An optical clock with neutral strontium atoms is considered one of the top candidates for the definition of a "new" second. The probabilities have increased considerably, since its frequency will now be determined more accurately (probably by an order of magnitude). Scientists of the Physikalisch-Technische Bundesanstalt (PTB) have laid the foundation for this by measuring, for the first time, the influence of the most important uncertainty factor, namely the ambient temperature. To date, its influence could only be derived theoretically.
Their results, which have been published in the latest issue of the scientific journal Physical Review Letters, might well spark interest also in geodesy and in fundamental physical research -- more specifically: in the question as to whether fundamental constants are really constant.

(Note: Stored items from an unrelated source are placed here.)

Lemma painted_ext P Q v s s' : (forall x y, on_screen s x y = true -> P x y = Q x y) -> painted P v s s' -> painted Q v s s'.
Proof.
  intros H [E1 E2 E3 E4 E5 E6]. split; try done. intros i Hi. cbv zeta. rewrite E6 by done. cbv zeta. destruct (on_screen _ _ _) eqn:E; [|done]. by rewrite (H _ _ E).
Qed.

Lemma painted_none P v s : (forall x y, on_screen s x y = true -> P x y = false) -> painted P v s s.
Proof. intros H. apply (painted_ext (fun _ _ => false)); [|apply painted_refl]. intros x y Hxy. by rewrite H. Qed.

(** ** Points *)

Definition is_int (n : Z) : Prop := - 2 ^ 31 <= n < 2 ^ 31.

Lemma put_pixel_ok p v s : screen_ok s -> exists s', put_pixel p v s = Some s' /\ painted (fun x y => (x =? x_ p) && (y =? y_ p)) v s s'.
Proof.
  intros [H1 H2 H3 H4]. unfold put_pixel. cbv zeta. rewrite !signed_small by lia. destruct (_ || _ || _ || _) eqn:E.
  - exists s. split; [done|]. apply painted_none. unfold on_screen. intros x y Hxy. destruct (Z.eqb_spec x (x_ p)), (Z.eqb_spec y (y_ p)); subst; lia.
  - assert (0 <= x_ p < horizontal_resolution_ s /\ 0 <= y_ p < vertical_resolution_ s) as [Hx Hy] by lia. set (x := x_ p) in *. set (y := y_ p) in *. set (w := pixels_per_scan_line_ s) in *.
    assert (0 <= w * y + x < w * vertical_resolution_ s) as Hi by nia. assert (w * vertical_resolution_ s < 2 ^ 64) by nia. rewrite wrap_small by lia. unfold store_pixel. rewrite H4. fold w.
    destruct (Z.leb_spec 0 (w * y + x)), (Z.ltb_spec (w * y + x) (w * vertical_resolution_ s)); try lia. cbn [andb]. eexists. split; [done|].
    split; try done; cbn [frame_buffer_ set_frame_buffer]; [apply lenz_setz|]. fold w. intros i Hir. cbv zeta. destruct (Z.eq_dec i (w * y + x)) as [->|Hne].
    + rewrite atz_setz_eq by (rewrite H4; fold w; lia). assert ((w * y + x) / w = y) as -> by (symmetry; apply (Z.div_unique _ _ _ x); lia). assert ((w * y + x) mod w = x) as -> by (symmetry; apply (Z.mod_unique _ _ y); lia).
      rewrite !Z.eqb_refl. cbn [andb]. unfold on_screen. destruct (_ && _ && _ && _) eqn:Eo; [done|lia].
    + rewrite atz_setz_ne by lia. destruct (Z.eqb_spec (i mod w) x) as [Em|]; [|by rewrite andb_false_r]. destruct (Z.eqb_spec (i / w) y) as [Ed|]; [|by rewrite !andb_false_r].
      exfalso. apply Hne. rewrite (Z.div_mod i w) by lia. by rewrite Em, Ed.
Qed.

(** ** Loops *)

Definition any_of (n : nat) (P : Z -> bool) : bool := existsb P (seqZ 0 (Z.of_nat n)).

Lemma any_of_true n P : any_of n P = true <-> exists i, 0 <= i < Z.of_nat n /\ P i = true.
Proof.
  unfold any_of. rewrite existsb_exists. split.
  - intros (i & Hi & HP). exists i. split; [|done]. apply list_elem_of_In, elem_of_seqZ in Hi. lia.
  - intros (i & Hi & HP). exists i. split; [|done]. apply list_elem_of_In, elem_of_seqZ. lia.
Qed.

Lemma any_of_spec n P (b : bool) : (b = true <-> exists i, 0 <= i < Z.of_nat n /\ P i = true) -> any_of n P = b.
Proof. intros H. apply eq_true_iff_eq. by rewrite any_of_true, H. Qed.

(** A loop whose rounds paint. *)
Lemma paint_loop n body (P : Z -> Z -> Z -> bool) v s : screen_ok s ->
  (forall i t, 0 <= i < Z.of_nat n -> screen_ok t -> exists t', body i t = Some t' /\ painted (P i) v t t') ->
  exists s', for_n n 0 body s = Some s' /\ painted (fun x y => any_of n (fun i => P i x y)) v s s'.
Proof.
  intros Hs Hb. destruct (for_n_inv (fun k t => painted (fun x y => any_of (Z.to_nat k) (fun i => P i x y)) v s t) n 0 body s) as (s' & E & H).
  - apply painted_none. done.
  - intros i t Hi Hp. destruct (Hb i t ltac:(lia) (painted_ok _ _ _ _ Hs Hp)) as (t' & E & Hp'). exists t'. split; [done|].
    eapply painted_ext; [|eapply painted_trans; [exact Hp|exact Hp']]. intros x y _. cbv beta. symmetry. apply any_of_spec. rewrite orb_true_iff, any_of_true. split.
    + intros [(j & Hj & HP)|HP]; [exists j|exists i]; (split; [lia|done]).
    + intros (j & Hj & HP). destruct (Z.eq_dec j i) as [->|]; [by right|left; exists j; split; [lia|done]].
  - exists s'. split; [done|]. by rewrite Z.add_0_l, Nat2Z.id in H.
Qed.

Lemma fill_rectangle_ok p sz v s : screen_ok s ->
  exists s', fill_rectangle p sz v s = Some s' /\
    painted (fun x y => any_of (Z.to_nat (y_ sz)) (fun dy => any_of (Z.to_nat (x_ sz)) (fun dx => (x =? i32 (x_ p + dx)) && (y =? i32 (y_ p + dy))))) v s s'.
Proof.
  intros Hs. apply (paint_loop _ _ (fun dy x y => any_of (Z.to_nat (x_ sz)) (fun dx => (x =? i32 (x_ p + dx)) && (y =? i32 (y_ p + dy))))); [done|]. intros dy t _ Ht.
  apply (paint_loop _ _ (fun dx x y => (x =? i32 (x_ p + dx)) && (y =? i32 (y_ p + dy)))); [done|]. intros dx u _ Hu. by apply put_pixel_ok.
Qed.

(** The points of a rectangle. *)
Definition in_rect (x0 y0 w h x y : Z) : bool := (x0 <=? x) && (x <? x0 + w) && (y0 <=? y) && (y <? y0 + h).

Lemma fill_rectangle_rect x0 y0 w h v s : screen_ok s -> - 2 ^ 31 <= x0 -> - 2 ^ 31 <= y0 -> x0 + w <= 2 ^ 31 -> y0 + h <= 2 ^ 31 ->
  exists s', fill_rectangle (mkPoint x0 y0) (mkPoint w h) v s = Some s' /\ painted (in_rect x0 y0 w h) v s s'.
Proof.
  intros Hs Hx Hy Hw Hh. destruct (fill_rectangle_ok (mkPoint x0 y0) (mkPoint w h) v s Hs) as (s' & E & Hp). exists s'. split; [done|]. eapply painted_ext; [|exact Hp]. cbn [x_ y_].
  intros x y _. apply any_of_spec. unfold in_rect. split.
  - intros Hr. exists (y - y0). split; [lia|]. apply any_of_true. exists (x - x0). split; [lia|]. replace (x0 + (x - x0)) with x by lia. replace (y0 + (y - y0)) with y by lia. rewrite !signed_small by lia. by rewrite !Z.eqb_refl.
  - intros (dy & Hdy & (dx & Hdx & H)%any_of_true). rewrite !signed_small in H by lia. lia.
Qed.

Optical clocks are deemed the clocks of the future. This has several reasons: they could allow the SI base unit the second (which is already the most accurate of all SI base units anyway) to be realized even more accurately. Its definition would then no longer be based on the interaction of microwave radiation with caesium atoms, but on the interaction of optical radiation with strontium (or other) atoms or ions. But even before the new definition, optical clocks are useful, e.g., in geodesy where they can help determine Earth's geoid (basically, the exact position of "sea level") even more accurately than before. Furthermore, they provide fundamental physicists with the long-awaited instrument to perhaps detect possible changes in the fundamental constants, e.g. the fine-structure constant.
The reason why optical clocks are so accurate is that optical radiation oscillates extremely fast -- considerably faster than microwave radiation, which is currently used in caesium atomic clocks to "produce" the second. The faster the "pendulum" (the oscillating system) of a clock, the finer the time can, in principle, be broken down and, thus, the more stable and accurate the clock becomes. In an optical strontium clock, a cloud of neutral strontium atoms is cooled down in two steps by means of laser radiation until the atoms finally exhibit a speed of only a few centimetres per second. A so-called "optical lattice" ensures that the atoms are trapped and can virtually no longer move. Unfortunately, strontium atoms, of all things, react relatively strongly to changes in the ambient temperature; their atomic levels are then shifted energetically, which causes the clock to become inaccurate.
This is the highest contribution to the uncertainty of this clock, and PTB scientists have now succeeded in measuring it for the first time. To this end, they, however, needed an auxiliary system: in order to carry out measurements with the required accuracy, they considerably amplified the effect by using a static electric field instead of the alternating electromagnetic field of blackbody radiation. They constructed a special parallel-plate capacitor whose electric field is known with a few-ten-ppm accuracy. For this purpose, the distance between the two plates, which amounted to 0.5 cm, may only vary by a few 100 nm over its length of 7 cm; the same applies to the accuracy of the distance.
With this parallel-plate capacitor, the PTB scientists measured the influence of electromagnetic fields on the two decisive (for their clock) eigenstates in the strontium atom. In this way, they determined its uncertainty contribution to the total measurement uncertainty to 5 × 10-18. And because just this influence had, to date, been the most restrictive influence on the total measurement uncertainty, one can expect the next frequency measurements of the clock as a whole to lie well below the previously attained 1 × 10-16.